WHAT TO WORK ON:
Restate word for word the line containing "Record TimeOff := MkTimeOff" and each line that follows it, through the last line below, and nothing else.

DATA EXTRACT:
<<<<

Definition Set_schedule (s : BarberSchedule) (weekly : WeeklyHours) (overrides : gmap Date (list DayInterval))
    (order : list (Date * list DayInterval)) (elsewhere : list WeeklyHours) (now : time) : res sched_error BarberSchedule :=
  if bool_decide (MaxOverrides < size overrides)%nat then Err ErrTooManyOverrides
  else if existsb (SchedWeekly.Overlaps weekly) elsewhere then Err ErrScheduleClash
  else
    let! checked := res_foldM check_override ∅ order in
    Ok (MkSchedule (sch_business s) (sch_branch s) (sch_staff s) weekly checked
          (int64 (sch_version s + 1)) (Truncate now Microsecond)).

Definition startingOn (w : WeeklyHours) (day : Z) : list DayInterval :=
  (λ i, MkDay (Start i) (Minutes i)) <$> filter (λ i, Day i = day) (intervals w).

Definition IntervalsStarting (s : BarberSchedule) (d : Date) : list DayInterval :=
  match sch_overrides s !! d with
  | Some o => o
  | None => startingOn (sch_weekly s) (Weekday d)
  end.

(** ** Time off *)

Inductive TimeOffTag : Type := .
Abbreviation TimeOffID := (ID TimeOffTag).

Definition MaxTimeOff : Duration := 366 * 24 * Hour.
Definition MaxTimeOffReason : Z := 200.

Record TimeOff := MkTimeOff {
  off_id : TimeOffID;
  off_business : BusinessID;
  off_staff : StaffID;
  off_span : Interval;
  off_reason : string;
  off_createdAt : time }.

Definition NewTimeOff (id : TimeOffID) (business : BusinessID) (staff : StaffID) (from to : time) (reason : string) (now : time)
  : res sched_error TimeOff :=
  let from := Truncate from Microsecond in
  let to := Truncate to Microsecond in
  let! span := res_map_err (λ _, ErrInvalidTimeOff) (NewInterval from to) in
  check! negb (MaxTimeOff <? Interval_Duration span) else ErrInvalidTimeOff in
  let reason := TrimSpace reason in
  check! negb (MaxTimeOffReason <? RuneCountInString reason) else ErrReasonTooLong in
  Ok (MkTimeOff id business staff span reason (Truncate now Microsecond)).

>>>>

RESULT OF THIS EXERCISE:
Record TimeOff := MkTimeOff {
  off_id : TimeOffID;
  off_business : BusinessID;
  off_staff : StaffID;
  off_span : Interval;
  off_reason : string;
  off_createdAt : time }.

Definition NewTimeOff (id : TimeOffID) (business : BusinessID) (staff : StaffID) (from to : time) (reason : string) (now : time)
  : res sched_error TimeOff :=
  let from := Truncate from Microsecond in
  let to := Truncate to Microsecond in
  let! span := res_map_err (λ _, ErrInvalidTimeOff) (NewInterval from to) in
  check! negb (MaxTimeOff <? Interval_Duration span) else ErrInvalidTimeOff in
  let reason := TrimSpace reason in
  check! negb (MaxTimeOffReason <? RuneCountInString reason) else ErrReasonTooLong in
  Ok (MkTimeOff id business staff span reason (Truncate now Microsecond)).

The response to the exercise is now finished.